Quienes saben de cocina aseguran que los estofados acaban mejor cocinados a fuego lento. Y cuanto más lento mejor. Recuerdo hace años que cociné un "civet de porc senglar" (estofado de jabalí) para un grupo de 20 personas y lo cociné en una vieja masía donde había tres o cuatro estufas de leña, repartí las cazuelas sobre todas esas estufas y ya podéis imaginar que iba corriendo de un lado a otro de la casa, controlando, probando, rectificando... La carne del jabalí recién cazado, debe congelarse porque han de pasar unos días para que el veterinario certifique que no tiene enfermedades. Posterior a su descongelación, la carne está más dura que un día sin pausas para el café (así es el jababalí) por lo que el secreto consiste en cocinar a fuego muy lento para romper las fibras. Aquel estofado estuvo cerca de cuatro horas cocinándose en las estufas y quienes lo prueban aseguran que fue lo mejor que habían comido en años. Aunque quizás este recuerdo lo tengo algo distorsionado por culpa de mi ego. Pero fue un estofado espectacular. Eso si.
Todos los placeres de la vida deberían estar cocinados a fuego lento. Y no asocio ahora placeres a sexo o a BDSM (como suele ser habitual en este blog), hablamos de cualquier placer, sea oral o no.
No obstante, nuestra personalidad nos mueve también a querer llegar al clímax de cualquier placer lo antes posible, saltándonos todas las etapas y acabando en la cárcel sin pasar por la casilla de salida (Monopoly dixit). Es complejo echar el freno de mano cuando estas al volante de un potente coche deseoso de sentir la velocidad en tus venas.
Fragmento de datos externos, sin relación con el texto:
Lemma register_action_safe d a ds : keeps safe_step (register_action d a ds).
Proof.
  intros s. unfold register_action. safe_walk. repo_inv.
  match goal with H : dget (lifecycle_key _) _ = None |- _ => rename H into Hidem end.
  match goal with H : dmem _ _ = false |- _ => rename H into Hnew; apply dmem_false in Hnew end.
  match goal with H : (rp_max_records _ <=? _) = false |- _ => rename H into Hb; apply Z.leb_gt in Hb end.
  match goal with |- safe_step ?s0 _ => rename s0 into s end.
  intros [A I K B D L].
  set (s1 := set_registered _ _ _ s).
  assert (∀ id, get_action id s1 = if decide (id = lc_action_id a) then Some a else get_action id s)
    as Hget by (intros; apply dget_set).
  split; [split|split]; unfold s1; cbn [rp_idempotency rp_leases rp_max_records
    rp_contract_evidence set_registered].
  - intros id b. fold s1. rewrite Hget. case_decide; [naive_solver|apply A].
  - intros k id. rewrite dget_set. fold s1. rewrite Hget. case_decide as Ek.
    + intros [= <-]. rewrite decide_True by done. by exists a.
    + intros Hid. destruct (I _ _ Hid) as (b & Hb' & <-). rewrite decide_False; [eauto|].
      intros ->. unfold get_action in Hb'. congruence.
  - intros id b. fold s1. rewrite Hget, dget_set. case_decide as Ei.
    + intros [= <-]. by rewrite decide_True, Ei by done.
    + intros Hb'. rewrite decide_False; [by apply K|]. intros E. apply K in Hb'. congruence.
  - cbn. rewrite dset_len, decide_True by done. lia.
  - done.
  - intros id l Hl. destruct (L _ _ Hl) as (? & ? & b & Hb' & ?). split_and!; [done..|].
    fold s1. rewrite Hget. case_decide as Ei; [|eauto]. subst. unfold get_action in Hb'. congruence.
  - intros id b Hb'. fold s1. rewrite Hget. exists b. split; [|apply rtc_refl].
    rewrite decide_False; [done|]. intros ->. unfold get_action in Hb'. congruence.
  - intros k id Hid. rewrite dget_set, decide_False; [done|]. congruence.
  - done.
  - eauto.
Qed.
Yo soy el primero al que le cuesta apaciguar las cosas y bajar el fuego para que todo se cocine con tranquilidad y el sabor final sea más potente.
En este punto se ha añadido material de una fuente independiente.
Lemma advance_action_took c id v st actor now ds s s' a : calm c → db_ok s →
  SqlStore.advance_action append_row c id v st actor now ds s = (s', Ok a) →
  took id v (List.map ae_event_id ds) (cc_others c 0 s) s'.
Proof. intros Hc Hok H. unfold SqlStore.advance_action in H. call_ok. took_by. apply Hc. Qed.
Lemma sql_capture_took c sn id v now ds s s' a : calm c → db_ok s →
  SqlStore.capture_snapshot_and_advance append_row c sn id v now ds s = (s', Ok a) →
  took id v (List.map ae_event_id ds) (cc_others c 0 s) s'.
Proof. intros Hc Hok H. unfold SqlStore.capture_snapshot_and_advance in H. call_ok. took_by. apply Hc. Qed.
Lemma sql_begin_took c id v cid now ds s s' a : calm c → db_ok s →
  SqlStore.begin_execution append_row c id v cid now ds s = (s', Ok a) →
  took id v (List.map ae_event_id ds) (cc_others c 0 s) s'.
Proof. intros Hc Hok H. unfold SqlStore.begin_execution in H. call_ok. took_by. apply Hc. Qed.
Lemma sql_verify_took c id v r now ds s s' a : calm c → db_ok s →
  SqlStore.record_verification_outcome append_row c id v r now ds s = (s', Ok a) →
  took id v (List.map ae_event_id ds) (cc_others c 0 s) s'.
Proof. intros Hc Hok H. unfold SqlStore.record_verification_outcome in H. call_ok. took_by. apply Hc. Qed.
Lemma sql_reconcile_took c id v st o now ds s s' a : calm c → db_ok s →
  SqlStore.mark_reconciled append_row c id v st o now ds s = (s', Ok a) →
  took id v (List.map ae_event_id ds) (cc_others c 0 s) s'.
Proof. intros Hc Hok H. unfold SqlStore.mark_reconciled in H. call_ok. took_by. apply Hc. Qed.
Lemma sql_rollback_took c id v from st now ds s s' a : calm c → db_ok s →
  SqlStore.advance_rollback_state append_row c id v from st now ds s = (s', Ok a) →
  took id v (List.map ae_event_id ds) (cc_others c 0 s) s'.
Proof. intros Hc Hok H. unfold SqlStore.advance_rollback_state in H. call_ok. took_by. apply Hc. Qed.
Lemma sql_record_confirmation_took c b id v st actor now ds s s' a : calm c → db_ok s →
  SqlStore.record_confirmation_with_advance append_row c b id v st actor now ds s = (s', Ok a) →
  took id v (List.map ae_event_id ds) (cc_others c 0 s) s'.
Proof. intros Hc Hok H. unfold SqlStore.record_confirmation_with_advance in H. call_ok. took_by. apply Hc. Qed.
Lemma sql_execute_took c id v rev fs now ds s s' a : calm c → db_ok s →
  SqlStore.execute_plan_mutation append_row c id v rev fs now ds s = (s', Ok a) →
  took id v (List.map ae_event_id ds) (cc_others c 0 (cc_others c 1 s)) s'.
Proof.
  intros Hc Hok H. unfold SqlStore.execute_plan_mutation in H. call_ok.
  match goal with H : context [List.find ?p ?l] |- _ => destruct (List.find p l); [|done] end. call_ok.
  took_by. by etrans; apply Hc. Qed.
Lemma sql_acquire_took c id v now ds lrid rid s s' la : calm c → db_ok s →
  SqlStore.acquire_lease append_row c id v now ds lrid rid s = (s', Ok la) →
  took id v (evidence (QAcquire id v now ds lrid rid)) (cc_others c 0 s) s'.
Proof.
  intros Hc Hok H. unfold SqlStore.acquire_lease in H. call_ok.
  match goal with He : SqlStore.append_evidence _ ?ds' _ = _ |- _ =>
    assert (evidence (QAcquire id 0 now ds lrid rid) = List.map ae_event_id ds') as Hev end.
  { destruct ds as [|d ds]; inv_ok; [|done]. unfold lease_acquired, lease_event, check_AuditEventDraft in *. by inv_ok. }
  change (evidence _) with (evidence (QAcquire id 0 now ds lrid rid)). rewrite Hev. took_by. apply Hc.
Qed.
No soy una persona impetuosa aunque muchas veces me muevo por impulsos y esos impulsos me hacen correr cuando debería caminar. Y sucede aunque el ímpetu o la obsesión no formen parte de mi vocabulario. Me gusta cocinar las cosas a fuego lento y no me gusta perder el tiempo. ¿Son compatibles ambas cosas? Encontrar ese equilibrio es el secreto de cualquier tipo de placer: apretar ligeramente el acelerador cuando el coche pierde velocidad y apretar ligeramente el freno cuando va a toda prisa. Mantener una velocidad constante que acabe llevándonos a nuestro destino sin que nuestro copiloto se aburra, se maree o decida bajar del coche y pedir un Uber.